**WORK TO BE COMPLETED**
Take the material below and output exactly the run of lines from the one containing "- destruct Hev as (->" down to the one containing "rewrite ?app_nil_r; auto.", with both included.

### MATERIALS PROVIDED ###

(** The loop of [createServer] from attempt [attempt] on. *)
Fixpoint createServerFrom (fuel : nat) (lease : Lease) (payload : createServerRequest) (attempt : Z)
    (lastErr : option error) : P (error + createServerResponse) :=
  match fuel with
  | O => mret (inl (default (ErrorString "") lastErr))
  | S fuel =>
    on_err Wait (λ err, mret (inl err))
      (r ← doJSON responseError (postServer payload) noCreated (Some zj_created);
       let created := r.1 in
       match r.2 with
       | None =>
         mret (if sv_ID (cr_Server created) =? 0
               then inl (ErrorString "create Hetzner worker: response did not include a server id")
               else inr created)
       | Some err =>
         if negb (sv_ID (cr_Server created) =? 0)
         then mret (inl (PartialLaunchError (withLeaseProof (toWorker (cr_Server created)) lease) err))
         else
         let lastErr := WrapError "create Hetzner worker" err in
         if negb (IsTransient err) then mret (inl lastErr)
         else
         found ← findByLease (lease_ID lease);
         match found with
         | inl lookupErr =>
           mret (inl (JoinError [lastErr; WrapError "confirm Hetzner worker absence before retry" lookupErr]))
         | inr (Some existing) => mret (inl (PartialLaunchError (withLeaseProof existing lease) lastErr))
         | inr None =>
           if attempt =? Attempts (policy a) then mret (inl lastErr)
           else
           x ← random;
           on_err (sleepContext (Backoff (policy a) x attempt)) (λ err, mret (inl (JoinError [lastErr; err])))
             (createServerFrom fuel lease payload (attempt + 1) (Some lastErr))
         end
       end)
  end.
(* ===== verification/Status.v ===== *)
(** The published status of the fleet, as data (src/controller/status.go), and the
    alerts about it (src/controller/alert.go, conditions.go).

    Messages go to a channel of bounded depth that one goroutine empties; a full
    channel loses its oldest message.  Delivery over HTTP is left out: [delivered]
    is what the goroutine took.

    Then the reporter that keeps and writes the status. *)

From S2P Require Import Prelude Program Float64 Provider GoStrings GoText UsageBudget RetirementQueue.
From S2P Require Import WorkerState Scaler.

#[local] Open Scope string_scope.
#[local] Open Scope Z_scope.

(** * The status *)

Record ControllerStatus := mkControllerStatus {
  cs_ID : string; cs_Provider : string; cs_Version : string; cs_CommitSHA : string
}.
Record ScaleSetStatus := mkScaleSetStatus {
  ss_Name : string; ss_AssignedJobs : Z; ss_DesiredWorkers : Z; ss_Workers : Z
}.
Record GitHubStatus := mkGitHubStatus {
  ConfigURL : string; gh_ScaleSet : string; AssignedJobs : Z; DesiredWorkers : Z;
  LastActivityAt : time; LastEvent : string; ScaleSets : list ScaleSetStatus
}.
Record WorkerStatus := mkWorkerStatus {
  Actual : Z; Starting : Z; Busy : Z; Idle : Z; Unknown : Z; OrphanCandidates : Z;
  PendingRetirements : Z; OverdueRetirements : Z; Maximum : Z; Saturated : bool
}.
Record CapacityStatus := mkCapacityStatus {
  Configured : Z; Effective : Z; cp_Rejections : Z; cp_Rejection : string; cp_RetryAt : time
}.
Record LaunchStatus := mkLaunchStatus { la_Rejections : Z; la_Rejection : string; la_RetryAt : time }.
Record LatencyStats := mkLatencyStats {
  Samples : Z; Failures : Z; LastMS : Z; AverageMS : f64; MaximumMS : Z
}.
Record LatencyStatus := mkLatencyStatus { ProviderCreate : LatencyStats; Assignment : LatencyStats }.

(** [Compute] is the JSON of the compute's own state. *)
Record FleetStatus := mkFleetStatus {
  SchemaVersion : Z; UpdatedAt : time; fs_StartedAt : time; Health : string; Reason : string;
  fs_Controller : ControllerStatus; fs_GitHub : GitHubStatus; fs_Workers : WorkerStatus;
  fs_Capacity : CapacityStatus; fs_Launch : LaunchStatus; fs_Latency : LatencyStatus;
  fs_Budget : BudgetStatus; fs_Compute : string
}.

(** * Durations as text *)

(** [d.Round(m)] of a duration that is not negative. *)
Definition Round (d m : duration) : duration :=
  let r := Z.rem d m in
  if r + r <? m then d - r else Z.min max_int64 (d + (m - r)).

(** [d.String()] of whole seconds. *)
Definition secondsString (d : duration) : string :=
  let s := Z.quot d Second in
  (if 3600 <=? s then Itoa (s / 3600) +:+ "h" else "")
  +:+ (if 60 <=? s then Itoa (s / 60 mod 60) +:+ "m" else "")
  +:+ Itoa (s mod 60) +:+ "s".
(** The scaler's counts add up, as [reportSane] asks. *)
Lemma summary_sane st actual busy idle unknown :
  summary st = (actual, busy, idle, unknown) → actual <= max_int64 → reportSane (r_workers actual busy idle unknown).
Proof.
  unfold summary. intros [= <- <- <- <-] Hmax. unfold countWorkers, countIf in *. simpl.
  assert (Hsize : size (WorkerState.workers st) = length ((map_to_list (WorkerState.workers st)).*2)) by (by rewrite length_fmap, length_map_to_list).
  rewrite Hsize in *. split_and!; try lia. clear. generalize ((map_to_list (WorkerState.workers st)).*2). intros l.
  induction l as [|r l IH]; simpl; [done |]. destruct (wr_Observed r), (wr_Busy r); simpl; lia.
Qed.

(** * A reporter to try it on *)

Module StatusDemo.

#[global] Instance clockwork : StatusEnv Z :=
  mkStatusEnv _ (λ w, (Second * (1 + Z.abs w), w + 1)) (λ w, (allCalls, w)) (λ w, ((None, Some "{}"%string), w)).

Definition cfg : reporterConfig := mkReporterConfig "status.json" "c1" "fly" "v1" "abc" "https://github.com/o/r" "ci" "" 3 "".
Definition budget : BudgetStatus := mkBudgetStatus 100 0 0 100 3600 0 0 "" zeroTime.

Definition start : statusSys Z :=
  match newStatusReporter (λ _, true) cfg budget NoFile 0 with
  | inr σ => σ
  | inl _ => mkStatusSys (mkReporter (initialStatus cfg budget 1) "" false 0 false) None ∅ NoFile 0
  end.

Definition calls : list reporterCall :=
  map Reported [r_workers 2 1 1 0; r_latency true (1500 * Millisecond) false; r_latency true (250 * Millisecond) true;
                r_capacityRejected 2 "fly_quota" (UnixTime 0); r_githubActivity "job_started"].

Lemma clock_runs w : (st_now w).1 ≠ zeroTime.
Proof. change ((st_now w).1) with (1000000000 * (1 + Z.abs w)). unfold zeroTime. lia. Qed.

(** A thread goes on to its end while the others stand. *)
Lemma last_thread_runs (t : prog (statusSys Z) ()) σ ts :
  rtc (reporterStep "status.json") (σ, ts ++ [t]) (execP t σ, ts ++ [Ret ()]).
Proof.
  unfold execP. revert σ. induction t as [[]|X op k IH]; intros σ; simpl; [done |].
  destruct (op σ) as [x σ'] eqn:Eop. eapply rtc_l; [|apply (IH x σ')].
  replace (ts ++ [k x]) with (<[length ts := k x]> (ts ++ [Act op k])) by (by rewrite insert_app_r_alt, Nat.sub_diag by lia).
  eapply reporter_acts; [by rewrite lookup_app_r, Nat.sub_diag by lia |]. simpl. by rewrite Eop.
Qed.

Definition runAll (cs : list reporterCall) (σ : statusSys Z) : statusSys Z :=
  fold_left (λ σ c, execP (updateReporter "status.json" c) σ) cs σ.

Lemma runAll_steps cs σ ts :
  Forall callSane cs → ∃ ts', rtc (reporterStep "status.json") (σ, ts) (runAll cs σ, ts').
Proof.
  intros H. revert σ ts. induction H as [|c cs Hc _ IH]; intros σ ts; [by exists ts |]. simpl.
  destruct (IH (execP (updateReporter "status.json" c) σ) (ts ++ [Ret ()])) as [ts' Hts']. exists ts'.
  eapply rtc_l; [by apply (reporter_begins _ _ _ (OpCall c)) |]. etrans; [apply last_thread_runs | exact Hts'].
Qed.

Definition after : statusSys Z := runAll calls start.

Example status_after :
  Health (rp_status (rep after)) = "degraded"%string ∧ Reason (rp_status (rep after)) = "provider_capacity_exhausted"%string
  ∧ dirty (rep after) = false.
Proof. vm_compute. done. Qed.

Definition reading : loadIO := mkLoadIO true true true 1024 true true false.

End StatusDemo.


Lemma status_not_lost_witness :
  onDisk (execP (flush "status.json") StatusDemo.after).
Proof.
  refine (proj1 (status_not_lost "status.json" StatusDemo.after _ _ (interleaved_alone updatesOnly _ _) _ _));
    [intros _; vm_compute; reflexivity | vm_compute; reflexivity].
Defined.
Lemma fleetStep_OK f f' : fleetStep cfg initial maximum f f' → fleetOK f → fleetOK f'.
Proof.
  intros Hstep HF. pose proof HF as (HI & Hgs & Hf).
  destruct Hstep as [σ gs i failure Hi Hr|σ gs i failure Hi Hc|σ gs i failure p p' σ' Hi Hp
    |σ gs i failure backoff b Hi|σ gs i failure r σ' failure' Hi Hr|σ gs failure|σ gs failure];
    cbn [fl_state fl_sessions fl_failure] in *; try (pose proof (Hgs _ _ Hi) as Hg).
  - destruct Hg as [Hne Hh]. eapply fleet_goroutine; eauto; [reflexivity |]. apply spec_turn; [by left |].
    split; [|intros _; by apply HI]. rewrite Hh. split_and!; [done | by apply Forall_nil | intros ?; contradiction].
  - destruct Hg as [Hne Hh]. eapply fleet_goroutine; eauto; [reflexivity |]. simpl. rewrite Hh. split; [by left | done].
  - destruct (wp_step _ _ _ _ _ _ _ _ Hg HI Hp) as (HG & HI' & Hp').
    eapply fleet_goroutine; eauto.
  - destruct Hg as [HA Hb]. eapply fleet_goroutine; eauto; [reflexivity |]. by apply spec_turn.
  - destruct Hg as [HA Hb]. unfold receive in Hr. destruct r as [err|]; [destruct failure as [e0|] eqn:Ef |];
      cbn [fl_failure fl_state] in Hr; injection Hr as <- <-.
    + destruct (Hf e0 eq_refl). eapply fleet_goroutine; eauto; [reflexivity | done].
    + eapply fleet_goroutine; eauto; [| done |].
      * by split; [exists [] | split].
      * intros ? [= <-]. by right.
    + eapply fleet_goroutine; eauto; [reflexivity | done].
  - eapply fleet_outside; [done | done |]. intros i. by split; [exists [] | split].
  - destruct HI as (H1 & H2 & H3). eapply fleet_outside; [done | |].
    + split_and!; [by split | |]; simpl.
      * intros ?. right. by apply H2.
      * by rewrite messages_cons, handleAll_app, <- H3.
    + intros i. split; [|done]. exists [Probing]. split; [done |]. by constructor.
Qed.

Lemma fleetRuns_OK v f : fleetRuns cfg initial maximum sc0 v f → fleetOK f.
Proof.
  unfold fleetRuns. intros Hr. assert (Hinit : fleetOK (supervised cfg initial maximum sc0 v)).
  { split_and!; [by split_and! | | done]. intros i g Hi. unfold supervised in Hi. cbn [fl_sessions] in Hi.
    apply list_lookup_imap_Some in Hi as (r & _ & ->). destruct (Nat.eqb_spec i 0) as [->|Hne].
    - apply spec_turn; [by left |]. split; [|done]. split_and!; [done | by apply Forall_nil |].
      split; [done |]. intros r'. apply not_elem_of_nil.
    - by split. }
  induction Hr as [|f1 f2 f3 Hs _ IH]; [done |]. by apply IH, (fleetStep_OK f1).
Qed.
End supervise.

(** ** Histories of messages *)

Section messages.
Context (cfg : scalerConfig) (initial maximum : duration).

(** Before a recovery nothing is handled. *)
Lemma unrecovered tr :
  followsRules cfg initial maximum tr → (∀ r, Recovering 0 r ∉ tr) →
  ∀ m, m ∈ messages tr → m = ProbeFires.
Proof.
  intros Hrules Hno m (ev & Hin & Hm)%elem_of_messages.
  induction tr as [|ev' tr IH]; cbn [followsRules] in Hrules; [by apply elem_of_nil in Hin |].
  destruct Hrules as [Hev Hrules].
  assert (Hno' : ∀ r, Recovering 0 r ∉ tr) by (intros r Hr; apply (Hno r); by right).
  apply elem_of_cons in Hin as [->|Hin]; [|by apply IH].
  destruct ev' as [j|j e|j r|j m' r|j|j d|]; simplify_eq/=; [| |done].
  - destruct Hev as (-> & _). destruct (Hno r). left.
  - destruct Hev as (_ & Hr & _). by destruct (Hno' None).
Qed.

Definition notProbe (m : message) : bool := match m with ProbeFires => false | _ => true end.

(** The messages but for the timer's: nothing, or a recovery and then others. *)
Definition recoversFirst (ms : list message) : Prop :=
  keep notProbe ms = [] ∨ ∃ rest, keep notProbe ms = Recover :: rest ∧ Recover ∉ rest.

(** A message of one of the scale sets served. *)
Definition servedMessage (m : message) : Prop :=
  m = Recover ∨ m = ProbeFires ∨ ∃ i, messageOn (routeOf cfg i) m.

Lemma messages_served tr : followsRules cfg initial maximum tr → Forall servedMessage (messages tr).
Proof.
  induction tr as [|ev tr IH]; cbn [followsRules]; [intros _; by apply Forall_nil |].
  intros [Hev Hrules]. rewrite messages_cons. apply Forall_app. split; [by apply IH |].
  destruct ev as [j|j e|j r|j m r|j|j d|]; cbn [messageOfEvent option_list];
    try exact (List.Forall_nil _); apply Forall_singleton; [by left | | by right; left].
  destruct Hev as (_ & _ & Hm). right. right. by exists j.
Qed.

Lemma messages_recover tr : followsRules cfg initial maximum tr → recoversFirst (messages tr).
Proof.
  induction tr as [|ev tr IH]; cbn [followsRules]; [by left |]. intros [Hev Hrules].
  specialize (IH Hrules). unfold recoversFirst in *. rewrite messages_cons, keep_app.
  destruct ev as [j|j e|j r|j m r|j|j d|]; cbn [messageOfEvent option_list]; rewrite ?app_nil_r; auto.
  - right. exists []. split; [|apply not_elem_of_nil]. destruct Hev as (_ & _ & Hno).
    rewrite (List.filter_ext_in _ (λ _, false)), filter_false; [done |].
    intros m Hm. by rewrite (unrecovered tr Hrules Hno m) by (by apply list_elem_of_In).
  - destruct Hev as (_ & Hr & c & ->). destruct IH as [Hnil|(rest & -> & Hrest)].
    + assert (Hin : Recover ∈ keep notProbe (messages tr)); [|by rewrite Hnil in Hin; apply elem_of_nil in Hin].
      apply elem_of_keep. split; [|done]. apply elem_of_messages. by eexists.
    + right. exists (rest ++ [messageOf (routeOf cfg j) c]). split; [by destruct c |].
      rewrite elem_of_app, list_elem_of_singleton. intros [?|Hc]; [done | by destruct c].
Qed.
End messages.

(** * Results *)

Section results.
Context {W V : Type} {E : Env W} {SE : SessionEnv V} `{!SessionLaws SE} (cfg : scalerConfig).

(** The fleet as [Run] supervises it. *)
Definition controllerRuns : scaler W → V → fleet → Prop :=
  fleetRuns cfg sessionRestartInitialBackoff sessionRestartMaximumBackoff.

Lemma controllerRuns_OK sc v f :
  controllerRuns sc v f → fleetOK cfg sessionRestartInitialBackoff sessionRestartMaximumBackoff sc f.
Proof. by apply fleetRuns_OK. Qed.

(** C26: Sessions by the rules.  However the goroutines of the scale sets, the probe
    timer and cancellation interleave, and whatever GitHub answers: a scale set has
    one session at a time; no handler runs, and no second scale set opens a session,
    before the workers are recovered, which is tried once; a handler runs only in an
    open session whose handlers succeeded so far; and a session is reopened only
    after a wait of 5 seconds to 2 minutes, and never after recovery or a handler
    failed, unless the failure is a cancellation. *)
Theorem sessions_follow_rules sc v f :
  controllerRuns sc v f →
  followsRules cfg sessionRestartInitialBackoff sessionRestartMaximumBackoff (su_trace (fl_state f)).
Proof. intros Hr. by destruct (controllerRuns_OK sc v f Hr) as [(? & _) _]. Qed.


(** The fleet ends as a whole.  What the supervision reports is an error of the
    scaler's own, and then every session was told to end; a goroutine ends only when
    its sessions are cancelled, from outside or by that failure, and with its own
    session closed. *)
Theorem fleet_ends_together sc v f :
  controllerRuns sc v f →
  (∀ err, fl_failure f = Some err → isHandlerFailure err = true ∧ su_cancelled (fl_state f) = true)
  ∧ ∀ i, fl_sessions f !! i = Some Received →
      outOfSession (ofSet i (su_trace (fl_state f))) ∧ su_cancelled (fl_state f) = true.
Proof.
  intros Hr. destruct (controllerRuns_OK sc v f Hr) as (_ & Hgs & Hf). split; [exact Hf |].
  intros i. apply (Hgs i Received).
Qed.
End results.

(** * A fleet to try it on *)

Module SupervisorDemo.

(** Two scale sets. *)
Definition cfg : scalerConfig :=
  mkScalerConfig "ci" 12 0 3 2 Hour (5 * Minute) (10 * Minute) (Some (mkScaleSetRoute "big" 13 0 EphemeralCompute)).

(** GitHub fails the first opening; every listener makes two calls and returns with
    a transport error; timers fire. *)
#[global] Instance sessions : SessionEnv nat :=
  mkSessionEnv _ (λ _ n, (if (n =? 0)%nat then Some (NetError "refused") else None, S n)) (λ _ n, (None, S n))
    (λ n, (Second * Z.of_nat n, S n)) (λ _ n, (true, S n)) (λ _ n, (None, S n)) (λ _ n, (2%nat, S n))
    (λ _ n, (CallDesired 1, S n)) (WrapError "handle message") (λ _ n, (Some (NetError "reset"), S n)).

###

**SOLUTION**
  - destruct Hev as (-> & _). destruct (Hno r). left.
  - destruct Hev as (_ & Hr & _). by destruct (Hno' None).
Qed.

Definition notProbe (m : message) : bool := match m with ProbeFires => false | _ => true end.

(** The messages but for the timer's: nothing, or a recovery and then others. *)
Definition recoversFirst (ms : list message) : Prop :=
  keep notProbe ms = [] ∨ ∃ rest, keep notProbe ms = Recover :: rest ∧ Recover ∉ rest.

(** A message of one of the scale sets served. *)
Definition servedMessage (m : message) : Prop :=
  m = Recover ∨ m = ProbeFires ∨ ∃ i, messageOn (routeOf cfg i) m.

Lemma messages_served tr : followsRules cfg initial maximum tr → Forall servedMessage (messages tr).
Proof.
  induction tr as [|ev tr IH]; cbn [followsRules]; [intros _; by apply Forall_nil |].
  intros [Hev Hrules]. rewrite messages_cons. apply Forall_app. split; [by apply IH |].
  destruct ev as [j|j e|j r|j m r|j|j d|]; cbn [messageOfEvent option_list];
    try exact (List.Forall_nil _); apply Forall_singleton; [by left | | by right; left].
  destruct Hev as (_ & _ & Hm). right. right. by exists j.
Qed.

Lemma messages_recover tr : followsRules cfg initial maximum tr → recoversFirst (messages tr).
Proof.
  induction tr as [|ev tr IH]; cbn [followsRules]; [by left |]. intros [Hev Hrules].
  specialize (IH Hrules). unfold recoversFirst in *. rewrite messages_cons, keep_app.
  destruct ev as [j|j e|j r|j m r|j|j d|]; cbn [messageOfEvent option_list]; rewrite ?app_nil_r; auto.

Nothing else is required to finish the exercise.